» **REQUIRED WORK**:
Your task is to copy the stretch of lines in the records below that begins with the line containing "transcription := transcription s; currentConceptIndex := 0;" and ends with the line containing "moduleStep := Some generating;", exactly as written, with nothing added.

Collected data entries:
__________

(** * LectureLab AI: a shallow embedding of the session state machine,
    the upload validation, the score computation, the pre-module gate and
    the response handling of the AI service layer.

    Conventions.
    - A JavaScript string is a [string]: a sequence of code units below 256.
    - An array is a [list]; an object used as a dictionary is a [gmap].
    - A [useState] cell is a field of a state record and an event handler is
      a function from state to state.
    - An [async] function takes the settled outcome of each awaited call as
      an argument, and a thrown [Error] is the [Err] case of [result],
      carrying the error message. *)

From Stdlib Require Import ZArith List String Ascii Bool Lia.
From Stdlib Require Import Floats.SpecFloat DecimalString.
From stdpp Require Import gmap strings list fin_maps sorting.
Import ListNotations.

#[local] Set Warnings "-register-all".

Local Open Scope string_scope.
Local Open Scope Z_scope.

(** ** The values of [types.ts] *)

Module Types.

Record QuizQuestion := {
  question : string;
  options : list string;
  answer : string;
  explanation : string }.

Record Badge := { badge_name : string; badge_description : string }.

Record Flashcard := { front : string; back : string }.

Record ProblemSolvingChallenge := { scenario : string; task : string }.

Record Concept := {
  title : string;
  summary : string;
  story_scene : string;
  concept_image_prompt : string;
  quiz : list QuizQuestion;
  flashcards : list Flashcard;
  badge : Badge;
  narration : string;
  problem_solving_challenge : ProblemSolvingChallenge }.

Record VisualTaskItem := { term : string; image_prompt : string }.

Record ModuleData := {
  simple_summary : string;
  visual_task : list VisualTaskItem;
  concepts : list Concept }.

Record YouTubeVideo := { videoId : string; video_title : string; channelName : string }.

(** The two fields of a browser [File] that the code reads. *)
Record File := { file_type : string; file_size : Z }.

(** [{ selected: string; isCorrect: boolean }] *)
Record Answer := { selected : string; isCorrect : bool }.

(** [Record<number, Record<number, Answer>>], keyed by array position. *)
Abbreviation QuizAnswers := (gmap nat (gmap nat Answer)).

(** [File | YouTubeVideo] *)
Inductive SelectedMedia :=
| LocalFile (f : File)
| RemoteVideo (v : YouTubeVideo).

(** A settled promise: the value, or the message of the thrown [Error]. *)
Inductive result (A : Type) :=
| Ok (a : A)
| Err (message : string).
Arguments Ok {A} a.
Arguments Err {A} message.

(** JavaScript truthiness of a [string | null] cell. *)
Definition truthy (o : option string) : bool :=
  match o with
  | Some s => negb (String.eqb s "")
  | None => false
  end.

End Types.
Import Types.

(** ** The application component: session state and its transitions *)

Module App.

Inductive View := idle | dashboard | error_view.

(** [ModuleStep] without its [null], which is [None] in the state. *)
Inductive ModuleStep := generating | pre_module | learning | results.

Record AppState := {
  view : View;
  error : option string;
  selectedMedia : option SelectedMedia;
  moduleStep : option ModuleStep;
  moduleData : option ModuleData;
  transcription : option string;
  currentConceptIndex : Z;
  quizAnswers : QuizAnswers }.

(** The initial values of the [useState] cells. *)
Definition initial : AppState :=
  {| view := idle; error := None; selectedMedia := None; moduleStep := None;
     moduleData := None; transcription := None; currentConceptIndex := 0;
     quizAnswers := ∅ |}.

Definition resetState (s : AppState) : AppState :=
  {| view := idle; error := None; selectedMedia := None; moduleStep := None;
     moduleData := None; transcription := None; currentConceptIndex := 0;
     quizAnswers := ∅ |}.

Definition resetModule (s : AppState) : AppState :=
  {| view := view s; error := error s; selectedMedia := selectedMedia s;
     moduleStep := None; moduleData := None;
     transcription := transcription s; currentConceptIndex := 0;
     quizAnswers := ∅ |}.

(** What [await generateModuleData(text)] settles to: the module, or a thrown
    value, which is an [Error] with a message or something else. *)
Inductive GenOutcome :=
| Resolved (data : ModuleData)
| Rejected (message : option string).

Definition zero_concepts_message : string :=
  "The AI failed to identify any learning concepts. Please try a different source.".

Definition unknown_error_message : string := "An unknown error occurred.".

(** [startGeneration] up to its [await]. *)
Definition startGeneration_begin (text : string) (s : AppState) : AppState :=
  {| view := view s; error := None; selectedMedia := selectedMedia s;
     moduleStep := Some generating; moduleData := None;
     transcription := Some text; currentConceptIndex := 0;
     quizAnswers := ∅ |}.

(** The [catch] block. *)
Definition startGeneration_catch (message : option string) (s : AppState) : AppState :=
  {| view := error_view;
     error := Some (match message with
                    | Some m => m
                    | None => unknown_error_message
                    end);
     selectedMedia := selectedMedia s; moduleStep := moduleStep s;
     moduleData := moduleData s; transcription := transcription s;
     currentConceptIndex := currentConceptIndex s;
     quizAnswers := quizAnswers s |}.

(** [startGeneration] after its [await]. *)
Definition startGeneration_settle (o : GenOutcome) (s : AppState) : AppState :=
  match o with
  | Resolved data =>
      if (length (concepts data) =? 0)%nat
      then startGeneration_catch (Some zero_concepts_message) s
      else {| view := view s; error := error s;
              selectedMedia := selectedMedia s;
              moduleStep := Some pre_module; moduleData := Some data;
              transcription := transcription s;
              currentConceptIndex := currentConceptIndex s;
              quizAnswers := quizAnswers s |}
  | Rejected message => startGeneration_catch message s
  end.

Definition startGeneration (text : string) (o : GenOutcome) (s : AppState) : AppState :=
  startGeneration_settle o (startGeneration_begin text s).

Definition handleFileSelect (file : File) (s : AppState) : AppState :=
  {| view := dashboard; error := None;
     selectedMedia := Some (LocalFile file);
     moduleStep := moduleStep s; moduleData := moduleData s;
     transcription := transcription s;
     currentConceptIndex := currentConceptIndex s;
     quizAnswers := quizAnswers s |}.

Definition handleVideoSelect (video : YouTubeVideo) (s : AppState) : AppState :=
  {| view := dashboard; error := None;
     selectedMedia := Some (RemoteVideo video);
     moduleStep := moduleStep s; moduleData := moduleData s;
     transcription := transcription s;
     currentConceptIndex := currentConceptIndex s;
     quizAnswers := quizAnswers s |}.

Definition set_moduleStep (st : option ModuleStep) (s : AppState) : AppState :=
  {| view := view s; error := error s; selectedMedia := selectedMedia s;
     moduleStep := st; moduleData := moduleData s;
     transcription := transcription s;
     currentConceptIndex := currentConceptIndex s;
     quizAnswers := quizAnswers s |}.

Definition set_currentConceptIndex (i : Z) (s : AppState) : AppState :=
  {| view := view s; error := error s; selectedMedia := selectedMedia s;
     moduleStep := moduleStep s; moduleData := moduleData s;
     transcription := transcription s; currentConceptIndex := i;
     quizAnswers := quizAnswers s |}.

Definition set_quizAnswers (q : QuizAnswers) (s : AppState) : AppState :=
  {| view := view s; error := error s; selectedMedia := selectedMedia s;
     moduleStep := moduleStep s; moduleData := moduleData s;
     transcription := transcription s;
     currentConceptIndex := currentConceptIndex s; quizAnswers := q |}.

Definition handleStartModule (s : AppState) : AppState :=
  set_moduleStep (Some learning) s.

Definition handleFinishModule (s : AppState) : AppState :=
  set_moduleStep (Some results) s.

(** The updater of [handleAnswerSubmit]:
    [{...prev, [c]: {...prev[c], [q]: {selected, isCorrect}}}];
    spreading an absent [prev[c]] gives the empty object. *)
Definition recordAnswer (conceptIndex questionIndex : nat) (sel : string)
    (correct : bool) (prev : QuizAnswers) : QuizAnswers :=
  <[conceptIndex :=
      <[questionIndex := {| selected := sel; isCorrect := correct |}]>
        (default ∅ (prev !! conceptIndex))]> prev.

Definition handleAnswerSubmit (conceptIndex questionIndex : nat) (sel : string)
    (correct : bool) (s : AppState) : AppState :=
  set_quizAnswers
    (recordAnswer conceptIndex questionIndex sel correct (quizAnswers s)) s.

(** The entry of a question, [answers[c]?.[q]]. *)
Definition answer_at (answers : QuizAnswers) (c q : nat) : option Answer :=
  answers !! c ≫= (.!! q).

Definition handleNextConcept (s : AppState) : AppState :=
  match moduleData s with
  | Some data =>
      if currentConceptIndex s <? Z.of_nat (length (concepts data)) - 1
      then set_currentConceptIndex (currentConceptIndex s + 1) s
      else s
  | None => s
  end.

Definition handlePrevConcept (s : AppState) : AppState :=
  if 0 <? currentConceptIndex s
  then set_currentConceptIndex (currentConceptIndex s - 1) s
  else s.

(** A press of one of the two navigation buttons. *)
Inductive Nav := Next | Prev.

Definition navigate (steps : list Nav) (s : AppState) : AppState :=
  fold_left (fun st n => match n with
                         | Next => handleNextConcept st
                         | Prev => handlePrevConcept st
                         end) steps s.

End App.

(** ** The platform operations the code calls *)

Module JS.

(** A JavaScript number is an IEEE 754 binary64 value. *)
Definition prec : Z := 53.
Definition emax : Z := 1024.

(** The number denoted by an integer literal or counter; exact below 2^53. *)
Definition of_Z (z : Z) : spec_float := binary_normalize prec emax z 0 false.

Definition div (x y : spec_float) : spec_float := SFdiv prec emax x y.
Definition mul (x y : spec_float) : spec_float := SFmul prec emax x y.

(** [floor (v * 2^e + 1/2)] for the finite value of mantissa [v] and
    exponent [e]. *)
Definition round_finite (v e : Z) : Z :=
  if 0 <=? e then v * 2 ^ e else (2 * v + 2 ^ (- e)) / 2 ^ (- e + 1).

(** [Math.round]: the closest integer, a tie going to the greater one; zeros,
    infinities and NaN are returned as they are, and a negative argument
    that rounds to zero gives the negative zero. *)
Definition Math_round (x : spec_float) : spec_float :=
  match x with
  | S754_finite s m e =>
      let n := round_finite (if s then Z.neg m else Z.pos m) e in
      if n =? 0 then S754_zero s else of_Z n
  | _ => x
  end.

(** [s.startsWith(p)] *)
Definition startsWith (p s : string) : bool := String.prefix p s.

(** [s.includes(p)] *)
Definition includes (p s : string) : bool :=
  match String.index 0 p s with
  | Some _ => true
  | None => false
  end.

__________

» **FINISHED EXERCISE**:
     transcription := transcription s; currentConceptIndex := 0;
     quizAnswers := ∅ |}.

(** What [await generateModuleData(text)] settles to: the module, or a thrown
    value, which is an [Error] with a message or something else. *)
Inductive GenOutcome :=
| Resolved (data : ModuleData)
| Rejected (message : option string).

Definition zero_concepts_message : string :=
  "The AI failed to identify any learning concepts. Please try a different source.".

Definition unknown_error_message : string := "An unknown error occurred.".

(** [startGeneration] up to its [await]. *)
Definition startGeneration_begin (text : string) (s : AppState) : AppState :=
  {| view := view s; error := None; selectedMedia := selectedMedia s;
     moduleStep := Some generating; moduleData := None;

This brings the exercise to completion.